The fourth segment, “Darkness Dwells”, comes from Batman Begins co-writer David S. Goyer and director Yasuhiro Aoki. This brings Batman face to face, if only a little too briefly, with the ugly nemesis known as Killer Croc. And in case you were wondering what exactly happened to Scarecrow at the end of Batman Begins, this will provide the answer.
Award winning comic writer Brian Azzarello and director Toshiyuki Kubooka provide the fifth animated short, titled “Working Through Pain”. Here, we see Bruce Wayne in an early training period. He meets a mysterious Indian woman named Cassandra, who will help Bruce possess a series of techniques which will help him master both the physical and spiritual consequences of his actions as Batman.
We now come to our sixth and final short, and they truly did save the absolute best for last. “Deadshot” is the work of Emmy award winning writer Alan Burnett and director Jong-Sik Nam. Not only does this portion tie together all the threads from the previous animated shorts, but also it brings Batman face to face with a deadly assassin known as Deadshot. And all I can tell you is that this villain made such an impression on me, that I seriously hope he makes an appearance in a future Batman movie.
Though I’ve never really gotten into any sort of anime, other than maybe Speed Racer, it wasn’t difficult at all adjusting to seeing Batman in a new style. Besides, when you’ve got Kevin Conroy lending his voice to the character once again, you simply can’t go wrong, as Conroy still provides the best voice possible for the character. And though I wish the segments themselves could’ve been a bit longer, especially the last one, Batman: Gotham Knight is a terrific appetizer for Dark Knight fans everywhere until the movie event of the year arrives.
As I mentioned, anime is an art form I really need to get adjusted to, especially in the DVD world. That being said, the anamorphic presentation from Warner is most satisfying overall. The animation does suffer slightly from occasional grain, but everything surrounding that looks borderline amazing. Color quality is especially noteworthy.
The Dolby 5.1 mix provides a most solid sound mix to go along with the unique visuals. Everything from music to background noise to the nonstop action all blend tremendously well, making grand use of both side and rear channels. I even noticed a fine presence of bass in some of the big confrontations between Batman and numerous baddies. Dialogue delivery is top of the line all the way.

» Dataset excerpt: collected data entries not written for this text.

(** X8. In a valid PUT, an optional field that is sent with a falsy value
    (null, 0, the empty string, false) or not sent at all is stored as
    the boolean [false]. *)
Theorem put_falsy_optional_false (req : request) (w : world) (fl : flag) :
  has_body req →
  let p := get_prop (req_body req) "permissions" in
  let d := params_department req in
  valid_payload p →
  fl ∈ optional →
  truthy (get_prop p (field_name fl)) = false →
  calm 1 w →
  ∃ r w' f,
    put_department req w = (Ret r, w')
    ∧ status r = 200
    ∧ findOne_in d (coll w') = Some (Doc d (Some f) (Some (user_id req)))
    ∧ read_flag fl f = JBool false.
Proof.
  intros Hbody p d Hvalid Hin Hfalsy Hcalm.
  destruct (put_department_valid req w 0 Hbody Hvalid Hcalm)
    as (w' & Hput & Hstored & _).
  fold p d in Hput, Hstored.
  eexists _, w', _. split; [exact Hput|]. split; [done|]. split; [exact Hstored|].
  unfold optional in Hin.
  apply elem_of_cons in Hin as [->|Hin].
  { simpl in *. unfold js_or. by rewrite Hfalsy. }
  apply elem_of_cons in Hin as [->|Hin].
  { simpl in *. unfold js_or. by rewrite Hfalsy. }
  by apply elem_of_nil in Hin.
Qed.

Lemma put_falsy_optional_false_witness :
  let req := Request "HR"
               (JObj [("permissions",
                       JObj [("myRequirements", JBool true);
                             ("manageLocation", JBool true);
                             ("myCalendar", JBool false);
                             ("taggedDepartments", JNull)])]) "u1" in
  ∃ r w' f,
    put_department req (World [] [] [] []) = (Ret r, w')
    ∧ status r = 200
    ∧ findOne_in "HR" (coll w') = Some (Doc "HR" (Some f) (Some "u1"))
    ∧ read_flag TaggedDepartments f = JBool false.
Proof.
  intros req.
  apply (put_falsy_optional_false req (World [] [] [] []) TaggedDepartments).
  - split; discriminate.
  - intros fl Hin. unfold mandatory in Hin.
    apply elem_of_cons in Hin as [->|Hin]; [by exists true|].
    apply elem_of_cons in Hin as [->|Hin]; [by exists true|].
    apply elem_of_cons in Hin as [->|Hin]; [by exists false|].
    by apply elem_of_nil in Hin.
  - apply list_elem_of_In. simpl. tauto.
  - reflexivity.
  - intros [|i] e _; discriminate.
Defined.

(** X9. Reading a department twice: the second GET hands back the same
    document as the first, issues the [findOne] only and leaves the
    collection as the first left it. *)
Theorem second_read_writes_nothing (req : request) (w : world) (x : doc) (f : flags) :
  findOne_in (params_department req) (coll w) = Some x →
  permissions x = Some f →
  calm 3 w →
  ∃ r w1 w2,
    get_department req w = (Ret r, w1)
    ∧ get_department req w1 = (Ret r, w2)
    ∧ status r = 200
    ∧ coll w2 = coll w1
    ∧ calls w2 = calls w1 ++ [CallFindOne (params_department req)].
Proof.
  intros Hfind Hperm Hcalm.
  assert (calm (S (writes f + 1)) w) as Hcalm'.
  { eapply calm_le; [|exact Hcalm]. unfold writes.
    destruct (missing_paths f); simpl; lia. }
  destruct (get_department_present req w x f 1 Hfind Hperm Hcalm')
    as (w1 & Hrun1 & Hstored & Hcalm1 & _).
  simpl in Hrun1, Hstored.
  assert (calm (S (writes (read_back f) + 0)) w1) as Hcalm1'.
  { unfold writes. by rewrite missing_paths_read_back. }
  destruct (get_department_present req w1 _ (read_back f) 0 Hstored eq_refl Hcalm1')
    as (w2 & Hrun2 & _ & _ & _ & Hcoll & Hcalls).
  simpl in Hrun2. rewrite missing_paths_read_back in Hcoll, Hcalls.
  rewrite (read_back_id (read_back f) (missing_paths_read_back f)) in Hrun2.
  eexists _, w1, w2. split; [exact Hrun1|]. split; [exact Hrun2|]. done.
Qed.
Lemma seed_menu_empty (s : Site) (now : string) :
  menu (core s) = [] ->
  menu (core (seed_menu s now)) = sample_menu
  /\ exists n,
       notifications (core (seed_menu s now)) = (notifications (core s) ++ [n])%list
       /\ n_created_at n = now
       /\ n_target_city n = BText "All".
Proof.
  unfold seed_menu. intros ->. split; [reflexivity|].
  eexists. repeat split.
Qed.

(** X30. [initDb] never touches what is there: users, orders and
    addresses are left as they were, the administrators already stored
    stay in place (with their password hashes) and at most two are added
    after them, and a menu that is not empty is left alone together with
    the notifications. Only an empty menu is replaced, by the four sample
    items, with one welcome notification for city [All] appended. *)
Theorem initDb_keeps_existing_data (E : Externals) (hashf : string -> string -> string)
    (s : Site) (now1 now2 now3 salt1 salt2 : string) :
  users (core (initDb E hashf s now1 now2 now3 salt1 salt2)) = users (core s)
  /\ orders (core (initDb E hashf s now1 now2 now3 salt1 salt2)) = orders (core s)
  /\ addresses (initDb E hashf s now1 now2 now3 salt1 salt2) = addresses s
  /\ (exists new,
        admins (core (initDb E hashf s now1 now2 now3 salt1 salt2))
        = (admins (core s) ++ new)%list
        /\ (length new <= 2)%nat)
  /\ (menu (core s) <> [] ->
      menu (core (initDb E hashf s now1 now2 now3 salt1 salt2)) = menu (core s)
      /\ notifications (core (initDb E hashf s now1 now2 now3 salt1 salt2))
         = notifications (core s))
  /\ (menu (core s) = [] ->
      map m_id (menu (core (initDb E hashf s now1 now2 now3 salt1 salt2)))
      = [Some "b1"; Some "b2"; Some "l1"; Some "d1"]
      /\ exists n,
           notifications (core (initDb E hashf s now1 now2 now3 salt1 salt2))
           = (notifications (core s) ++ [n])%list
           /\ n_created_at n = now3
           /\ n_target_city n = BText "All").
Proof.
  unfold initDb. cbn zeta.
  destruct (seed_admin_grows E hashf s "admin@mummatiffin.com" "admin123"
              "Super Admin" "All" now1 salt1)
    as (new1 & Ha1 & Hl1 & Hu1 & Hm1 & Hn1 & Ho1 & Had1).
  set (s1 := seed_admin E hashf s "admin@mummatiffin.com" "admin123"
               "Super Admin" "All" now1 salt1) in *.
  destruct (seed_admin_grows E hashf s1 "manager@mummatiffin.com" "manager123"
              "City Manager" "Delhi" now2 salt2)
    as (new2 & Ha2 & Hl2 & Hu2 & Hm2 & Hn2 & Ho2 & Had2).
  set (s2 := seed_admin E hashf s1 "manager@mummatiffin.com" "manager123"
               "City Manager" "Delhi" now2 salt2) in *.
  rewrite Hu1 in Hu2. rewrite Hm1 in Hm2. rewrite Hn1 in Hn2. rewrite Ho1 in Ho2.
  rewrite Had1 in Had2. rewrite Ha1, <- app_assoc in Ha2.
  destruct (seed_menu_frame s2 now3) as (Hu3 & Ho3 & Had3).
  split; [congruence|]. split; [congruence|]. split; [congruence|].
  split.
  { exists (new1 ++ new2)%list. rewrite seed_menu_admins. split; [exact Ha2|].
    rewrite length_app. lia. }
  split.
  - intros Hmenu. rewrite <- Hm2 in Hmenu.
    rewrite (seed_menu_present s2 now3 Hmenu). split; assumption.
  - intros Hmenu. rewrite <- Hm2 in Hmenu.
    destruct (seed_menu_empty s2 now3 Hmenu) as (-> & n & Hn & Hat & Hcity).
    split; [reflexivity|].
    exists n. rewrite Hn, Hn2. repeat split; assumption.
Qed.
(** X12: [AddCXXStdlibLibArgs] never reaches its unreachable branch: for
    every argument list, a request for libstdc++ included, it completes and
    appends exactly [-lc++] to the command; it adds at most one diagnostic,
    and it reports the same diagnostics as the include resolution for the
    same arguments when that is not suppressed. *)
Theorem X12_cxx_stdlib_lib_args
  (TC : ToolChain) (Args : ArgList) (CmdArgs CC1Args : ArgStringList)
  (Diags : list Diagnostic) :
  exists Diags' added,
    AddCXXStdlibLibArgs Args CmdArgs Diags = Ok (CmdArgs ++ ["-lc++"], Diags')
    /\ Diags' = Diags ++ added
    /\ (length added <= 1)%nat
    /\ (forall A, getLastArg Args [OPT_stdlib_EQ] = Some A ->
                  getValue A <> "libc++" ->
                  added = [{| diagID := err_drv_invalid_stdlib_name;
                              diagArg := getAsString A |}])
    /\ (hasArg Args [OPT_nostdlibinc] = false ->
        hasArg Args [OPT_nostdincxx] = false ->
        exists CC1Args',
          AddClangCXXStdlibIncludeArgs TC Args CC1Args Diags =
          Ok (CC1Args', Diags')).
Proof.
  unfold AddCXXStdlibLibArgs, AddClangCXXStdlibIncludeArgs, GetCXXStdlibType,
    Diag, push_back.
  destruct (getLastArg Args [OPT_stdlib_EQ]) as [A|] eqn:EA.
  - destruct (getValue A =? "libc++") eqn:Ev; cbn [negb].
    + exists Diags, []. rewrite app_nil_r.
      split; [reflexivity|]. split; [reflexivity|]. split; [cbn; lia|]. split.
      * intros A' HA' Hv. injection HA' as <-.
        apply String.eqb_neq in Hv. congruence.
      * intros -> ->. cbn [orb]. eexists. reflexivity.
    + eexists. eexists.
      split; [reflexivity|]. split; [reflexivity|]. split; [cbn; lia|]. split.
      * intros A' HA' _. injection HA' as <-. reflexivity.
      * intros -> ->. cbn [orb]. eexists. reflexivity.
  - exists Diags, []. rewrite app_nil_r.
    split; [reflexivity|]. split; [reflexivity|]. split; [cbn; lia|]. split.
    + intros A' HA'. discriminate HA'.
    + intros -> ->. cbn [orb]. eexists. reflexivity.
Qed.

(** X13: [addClangTargetOptions] keeps the cc1 arguments it is given and
    always ends them with [-no-implicit-float]; it puts
    [-fno-use-init-array] before that exactly when the last of
    [-fuse-init-array] and [-fno-use-init-array] on the command line is the
    latter, and not when neither is given. *)
Theorem X13_target_options (DriverArgs : ArgList) (CC1Args : ArgStringList) :
  (hasArg DriverArgs [OPT_fuse_init_array; OPT_fno_use_init_array] = false ->
   addClangTargetOptions DriverArgs CC1Args =
   CC1Args ++ ["-no-implicit-float"])
  /\ (forall pre A post,
         DriverArgs = pre ++ A :: post ->
         hasArg post [OPT_fuse_init_array; OPT_fno_use_init_array] = false ->
         (getOption A = OPT_fno_use_init_array ->
          addClangTargetOptions DriverArgs CC1Args =
          CC1Args ++ ["-fno-use-init-array"; "-no-implicit-float"])
         /\ (getOption A = OPT_fuse_init_array ->
             addClangTargetOptions DriverArgs CC1Args =
             CC1Args ++ ["-no-implicit-float"]))
  /\ (exists middle,
         addClangTargetOptions DriverArgs CC1Args =
         CC1Args ++ middle ++ ["-no-implicit-float"]).
Proof.
  unfold addClangTargetOptions, push_back. split; [|split].
  - intros H. rewrite (@hasFlag_absent _ _ _ true H). reflexivity.
  - intros pre A post -> Hpost. split; intros HA.
    + rewrite hasFlag_last; [|unfold matchesAny; rewrite HA; reflexivity
                             |exact Hpost].
      rewrite HA.
      replace (OptID_eqb OPT_fno_use_init_array OPT_fuse_init_array)
        with false by reflexivity.
      cbn [negb]. rewrite <- app_assoc. reflexivity.
    + rewrite hasFlag_last; [|unfold matchesAny; rewrite HA; reflexivity
                             |exact Hpost].
      rewrite HA.
      replace (OptID_eqb OPT_fuse_init_array OPT_fuse_init_array)
        with true by reflexivity.
      reflexivity.
  - destruct (hasFlag DriverArgs OPT_fuse_init_array OPT_fno_use_init_array
                true); cbn [negb].
    + exists []. reflexivity.
    + exists ["-fno-use-init-array"]. rewrite <- app_assoc. reflexivity.
Qed.

(** ** Include paths *)

Lemma fold_addExternC (f : string -> string) (dirs : list string) :
  forall CC1Args,
    fold_left (fun CC1Args dir => addExternCSystemInclude CC1Args (f dir))
      dirs CC1Args =
    CC1Args ++ flat_map (fun dir => ["-internal-externc-isystem"; f dir]) dirs.
Proof.
  induction dirs as [|d dirs IH]; intros CC1Args; cbn [fold_left flat_map].
  - symmetry. apply app_nil_r.
  - rewrite IH. unfold addExternCSystemInclude, push_back.
    repeat rewrite <- app_assoc. reflexivity.
Qed.

Lemma externC_of_pairs (f : string -> string) (dirs : list string) :
  externCIncludes
    (flat_map (fun dir => ["-internal-externc-isystem"; f dir]) dirs) =
  map f dirs
  /\ systemIncludes
       (flat_map (fun dir => ["-internal-externc-isystem"; f dir]) dirs) = [].
Proof.
  unfold externCIncludes, systemIncludes.
  induction dirs as [|d dirs [IH1 IH2]]; [split; reflexivity|].
  cbn [flat_map app includesOf].
  replace ("-internal-externc-isystem" =? "-internal-externc-isystem")
    with true by reflexivity.
  replace ("-internal-externc-isystem" =? "-internal-isystem")
    with false by reflexivity.
  rewrite IH1, IH2. split; reflexivity.
Qed.

(** The arguments that [AddClangSystemIncludeArgs] appends. *)
Lemma AddClangSystemIncludeArgs_shape TC DriverArgs CC1Args :
  AddClangSystemIncludeArgs TC DriverArgs CC1Args =
  CC1Args ++
  (if hasArg DriverArgs [OPT_nostdinc] then []
   else
     (if hasArg DriverArgs [OPT_nobuiltininc] then []
      else ["-internal-isystem";
            Path.append (ResourceDir (getDriver TC)) ["include"]])
     ++ (if hasArg DriverArgs [OPT_nostdlibinc] then []
         else if C_INCLUDE_DIRS =? "" then
           ["-internal-externc-isystem";
            Path.append (if SysRoot (getDriver TC) =? "" then "/"
                         else SysRoot (getDriver TC))
              ["resource"; "development"; "include"]]
         else flat_map (fun dir => ["-internal-externc-isystem";
                                    overrideDir (getDriver TC) dir])
                (split C_INCLUDE_DIRS ":"))).
Proof.
  unfold AddClangSystemIncludeArgs.
  destruct (hasArg DriverArgs [OPT_nostdinc]); [symmetry; apply app_nil_r|].
  destruct (hasArg DriverArgs [OPT_nobuiltininc]),
    (hasArg DriverArgs [OPT_nostdlibinc]), (C_INCLUDE_DIRS =? "");
    cbn [negb app];
    unfold addSystemInclude, addExternCSystemInclude, push_back;
    repeat rewrite <- app_assoc; cbn [app];
    try reflexivity; try (symmetry; apply app_nil_r).
  - apply (fold_addExternC (overrideDir (getDriver TC))).
  - etransitivity; [apply (fold_addExternC (overrideDir (getDriver TC)))|].
    rewrite <- app_assoc. reflexivity.
Qed.

(** X14: when an override list of C include directories is configured and
    neither [-nostdinc] nor [-nostdlibinc] is given, the extern-C includes
    are exactly the entries of the colon separated list, in their order,
    each prefixed with the sysroot when it is an absolute path and taken as
    it is otherwise; the sysroot's default include directory is not added,
    and the system include is still the resource directory's. *)
Theorem X14_override_include_dirs
  (TC : ToolChain) (DriverArgs : ArgList) :
  C_INCLUDE_DIRS <> "" ->
  hasArg DriverArgs [OPT_nostdinc] = false ->
  hasArg DriverArgs [OPT_nostdlibinc] = false ->
  externCIncludes (AddClangSystemIncludeArgs TC DriverArgs []) =
  map (fun dir => ((if path_is_absolute dir then SysRoot (getDriver TC)
                    else "") ++ dir)%string)
      (split C_INCLUDE_DIRS ":")
  /\ systemIncludes (AddClangSystemIncludeArgs TC DriverArgs []) =
     (if hasArg DriverArgs [OPT_nobuiltininc] then []
      else [Path.append (ResourceDir (getDriver TC)) ["include"]]).
Proof.
  intros Hcfg Hinc Hlib. apply String.eqb_neq in Hcfg.
  rewrite AddClangSystemIncludeArgs_shape, Hinc, Hlib, Hcfg. cbn [app].
  destruct (externC_of_pairs (overrideDir (getDriver TC))
              (split C_INCLUDE_DIRS ":")) as [He Hs].
  destruct (hasArg DriverArgs [OPT_nobuiltininc]); cbn [app].
  - split; [exact He | exact Hs].
  - unfold externCIncludes, systemIncludes in *. cbn [includesOf].
    replace ("-internal-isystem" =? "-internal-externc-isystem")
      with false by reflexivity.
    replace ("-internal-isystem" =? "-internal-isystem")
      with true by reflexivity.
    rewrite He, Hs. split; reflexivity.
Qed.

For starters, this 2-Disc Special Edition release from Warner boasts one of the best packaging slipcovers of recent memory. We get some really neat extras as well. On Disc One, we have a commentary with DC Comics Senior Vice President/Creative Affairs Gregory Noveck, Former Batman Editor Dennis O'Neil and the voice of Batman himself, Kevin Conroy. There’s also a nice little sneak peek at an upcoming Wonder Woman animated movie, which will be hitting DVD in early 2009.
On Disc Two, we get two incredible documentaries. The first of which is titled “A Mirror For the Bat: The Evil Denizens of Gotham City”, which explores the various villains Batman faces in this anthology. The second documentary, “Batman and Me, A Devotion to Destiny: The Bob Kane Story”, is worth the price of the disc alone as it chronicles the very man behind the Batman foundation, and features interviews with the likes of Mark Hamill and Stan Lee. And rounding out the extras, we have four Bonus Episodes from the hugely popular Batman: The Animated Series. The shorts include, “Legends of the Dark Knight”, “Heart of Ice”, “Over the Edge” and “I Am the Night”.
Batman: Gotham Knight is a terrific animated anthology that die hard fans, as well as those inferior to anime, will find absolutely mesmerizing. Both the animated shorts and the documentaries featured on the DVD make this a must have item for Dark Knight fans everywhere!